Atlanta was always waiting for something good to happen, but it never seemed to. It was always in a state of flux. It was sharp, angular and broken. Torn up streets, lines of cars for miles and pollution. I lived in Gwinnett county all through the 80's and watched as this little speck became the fastest growing county in the country. I watched as it tore itself to pieces before my eyes and tried it's best to reassemble itself in some new fashion. When I go back now to visit my father I drive past strip mall, after strip mall after strip mall. It's glass and asphalt, no matter where I turn. There is no consideration for "view" in Atlanta because there is nothing to see. Why else would Stone Mountain have such appeal for the locals? Extricate yourself from the scrub pine and the shopping malls and come see the worlds biggest rock. All of the old growth timber is long gone and someone thought it made sense to replace 500 year old oaks with scrub pine. It's still green right?
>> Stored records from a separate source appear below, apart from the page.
(* ===== verification/Client.v ===== *)
(** * The client library

    [interfaces/innerkits/native/src/usb_srv_client.cpp], [usb_device_pipe.cpp] and
    [usb_request.cpp]: what an application links to reach the service.  The library keeps a
    proxy of the service, gets a new one when the service has died, and turns each call
    into a request of [IUsbServer.idl].

    The lookup of the service is the class [AbilityAccess], the generated proxy the class
    [UsbServer]: a request with its answer.  A call through a null pointer is the result
    [None].  [Connect] and [ResetProxy] hold the mutex and are single transitions; the use
    of the proxy that follows is not under the mutex ([call]). *)

From S2P Require Import Prelude UsbErrors UsbTypes HostDriver HostEvents HostPolicy.
From S2P Require Import ServiceHost ServiceSerial ServiceGate ServicePorts.
From S2P Require PortManager.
I stayed in Gwinnett until I was hit on my motorcycle by a man driving a 1982, black Chevrolet Silverado. He pulled out in my lane and somehow I found myself not able to swerve, duck or veer. I was going to hit him and there was nothing I could do. I hit my back brake too hard, slid sideways under the front of his truck, slamming my head into his chrome bumper, and putting an inch deep dent in it with my helmet. I lay on my back on the pavement, trying to figure out if I was still alive. The sun was shining and people gathered around me looking down. This circle of faces up above me haloed by sunlight. I got on my bike and left before the police showed up. There was something about that place that wasn't right. Maybe it was me.
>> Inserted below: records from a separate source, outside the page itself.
(** The part of a call that follows the test of the connection. *)
Lemma request_served c s s1 :
  shares c → watched s1 → is_Some (proxy_ s1) →
  server s1 = server s → serialRemote s1 = serialRemote s →
  let m := monitor ← gets serialRemote;
           match request_of monitor c with inl o => mret o | inr r => answer r (interpret c) end in
  served c s (after m s1) (result m s1).
Proof.
  intros Hc Hw [p Hp] Hs Hm m. subst m. unfold result, after. rewrite bind_unfold. cbn [gets fst snd].
  rewrite Hm. destruct (request_of (serialRemote s) c) as [o|r] eqn:Hr.
  - cbn. split; [by eapply request_of_some|done|done|]. left. by split; [|right].
  - rewrite (answer_runs r _ _ p Hp), Hs. destruct (Transact p r (server s)) as [a x] eqn:Ht.
    cbn [fst snd]. split; cbn; [done| |done|].
    + intros q Hq. destruct (Hw q Hq) as (o & d & Hw'). by exists o, d.
    + right. exists p, r, (a, x). by rewrite Ht.
Qed.

Lemma perform_served c s :
  shares c → watched s → served c s (after (perform c) s) (result (perform c) s).
Proof.
  intros Hc Hw. unfold result, after. rewrite perform_call. unfold call_of.
  destruct (starts c) as [force|].
  - unfold connected. destruct (Connect_attempt force s Hw) as [[ret Hr] Hok Hw1 Hs Hm].
    unfold result, after in *. rewrite bind_unfold, Hr in *. destruct (failed ret) eqn:Hf; cbn [fst snd].
    + cbn. split; try done. left. split; [done|by left].
    + apply failed_false in Hf as ->. apply request_served; try done. by apply Hok.
  - unfold bound. rewrite bind_unfold. cbn [gets fst snd]. destruct (proxy_ s) as [p|] eqn:Hp.
    + apply request_served; try done.
    + cbn. split; try done. left. split; [done|by left].
Qed.

(** A call of a connected library is its request. *)
Lemma perform_connected c s p r :
  proxy_ s = Some p → request_of (serialRemote s) c = inr r →
  result (perform c) s =
    (let a := Transact p r (server s) in Some (interpret c a.1.1 a.1.2)).
Proof.
  intros Hp Hr. unfold result. rewrite perform_call. unfold call_of.
  assert (Hm : (monitor ← gets serialRemote;
                match request_of monitor c with inl o => mret o | inr r => answer r (interpret c) end) s =
               answer r (interpret c) s).
  { rewrite bind_unfold. cbn [gets fst snd]. by rewrite Hr. }
  destruct (starts c) as [force|]; [unfold connected, Connect|unfold bound];
    rewrite !bind_unfold; cbn [gets fst snd]; rewrite Hp; cbn [mret ST_ret fst snd];
    rewrite ?failed_ok, Hm, (answer_runs _ _ _ p Hp); by destruct (Transact p r (server s)).
Qed.

(** A death notice leaves the library watched, too. *)
Lemma ResetProxy_watched remote s :
  watched s → watched (after (ResetProxy remote) s) ∧ is_Some (result (ResetProxy remote) s).
Proof.
  intros Hw. unfold ResetProxy, result, after. rewrite bind_unfold. cbn [gets fst snd].
  destruct (proxy_ s) as [p|] eqn:Hp; [|done]. rewrite bind_unfold. cbn [gets fst snd].
  destruct (opt_is_some _ && _); [|done].
  rewrite bind_unfold. cbn [gets fst snd]. rewrite bind_unfold, on_access_run. cbn [fst snd].
  rewrite bind_unfold. cbn [modify fst snd]. rewrite bind_unfold, on_access_run. cbn [fst snd].
  rewrite bind_unfold. set (s1 := with_access _ _).
  destruct (ConnectUnLocked_attempt false s1 eq_refl) as [[ret Hr] _ Hw1 _ _].
  unfold result, after in *. rewrite Hr. done.
Qed.

(** The histories of a library: its calls, death notices, and anything that happens outside
    as long as the recipients stay where they are. *)
Inductive client_step : relation st :=
  | client_calls c s : shares c → client_step s (after (perform c) s)
  | client_notified remote s : client_step s (after (OnRemoteDied remote) s)
  | client_elsewhere s a x :
      (∀ o d, watching (access s) o d → watching a o d) →
      client_step s (mk_st (proxy_ s) (deathRecipient_ s) (serialRemote s) a x).

Lemma client_step_watched s s' : client_step s s' → watched s → watched s'.
Proof.
  intros [c t Hc|remote t|t a x Ha] Hw.
  - by apply perform_served.
  - destruct remote as [remote|]; [|done]. by apply ResetProxy_watched.
  - intros p Hp. destruct (Hw p Hp) as (o & d & Ho & Hd & Hwd). exists o, d. eauto.
Qed.

Lemma construct_watched monitor a x : watched (construct monitor a x).
Proof.
  destruct (Connect_attempt false (mk_st None None 0 a x)) as [_ _ Hw _ _]; [by intros p|].
  intros p Hp. destruct (Hw p Hp) as (o & d & Hw'). by exists o, d.
Qed.

(** Every state of a library that was constructed is watched. *)
Lemma library_watched monitor a x s :
  rtc client_step (construct monitor a x) s → watched s.
Proof.
  intros Hr. pose proof (construct_watched monitor a x) as Hw. revert Hw.
  induction Hr as [|y z w Hyz _ IH]; [done|]. intros Hy. by eapply IH, client_step_watched.
Qed.

(** C7: when the calls of a library and the notices of the service's death run one after the
    other, each as a whole - the mutex does not span a call, and a notice that is handled
    between a call's test of the proxy and its request can make it dereference null, which
    is [death_between_test_and_use] -, every call returns without the dereference of a null
    proxy, whatever the library has been through; when the library holds a proxy, it is
    registered for the death of the object behind it, so that the proxy of a dead service
    is always replaced; and the call has made at most the one request of its row, or has
    answered as it does when there is no service.  Given are the laws of the platform
    ([AccessLaws]: among them, that the proxy of an object has that object behind it, not
    null), and that a call of a transfer is given its shared memory. *)
Theorem client_call_served monitor a x c s
    (Hr : rtc client_step (construct monitor a x) s) (Hc : shares c) :
  served c s (after (perform c) s) (result (perform c) s).
Proof. apply perform_served; [done|]. by eapply library_watched. Qed.

(** The service restarts: the notice of its death gives the library the new proxy, or
    none; then the calls that only test the proxy fail until one that connects finds the
    service again, and that one makes its request. *)
Definition lookup_service (force : bool) : ST A (option Z) :=
  if force then LoadSystemAbility USB_SYSTEM_ABILITY_ID MAX_WAIT_LOAD_SA_SECONDS
  else CheckSystemAbility USB_SYSTEM_ABILITY_ID.

Lemma ConnectUnLocked_finds force s o :
  proxy_ s = None → SystemAbilityManagerExists (access s) = true →
  result (lookup_service force) (access s) = Some o →
  result (ConnectUnLocked force) s = Some UEC_OK.
Proof.
  intros Hp Hm Ho. unfold ConnectUnLocked, result at 1. rewrite bind_unfold. cbn [gets fst snd].
  rewrite Hm. cbn [negb]. fold (lookup_service force). rewrite bind_unfold, on_access_run. cbn [fst snd].
  rewrite Ho. rewrite bind_unfold. cbn [gets fst snd access with_access].
  destruct (cast_some o (after (lookup_service force) (access s))) as [p Hcast]. rewrite Hcast.
  rewrite bind_unfold. cbn [modify fst snd]. rewrite bind_unfold. cbn [gets fst snd].
  rewrite (object_behind o p _ _ Hcast). rewrite bind_unfold, on_access_run. cbn [fst snd].
  rewrite bind_unfold. cbn [modify fst snd]. by rewrite bind_unfold, on_access_run.
Qed.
Next I escaped to Hawaii. A year on Oahu and a year on the Big Island. I had a great time. I dived, I hiked, I saw things that were vivid and unforgettable. I jumped off of waterfalls that roared. Higher than I thought I would ever care to climb. But eventually the unchanging seasons and the pounding loneliness of the winter surf brought me back home. I came back to this geographic region where I can reach out and touch my family, where the speech patterns ring familiar and where the leaves turn brown and fall off of the trees. Then I came to Chattanooga.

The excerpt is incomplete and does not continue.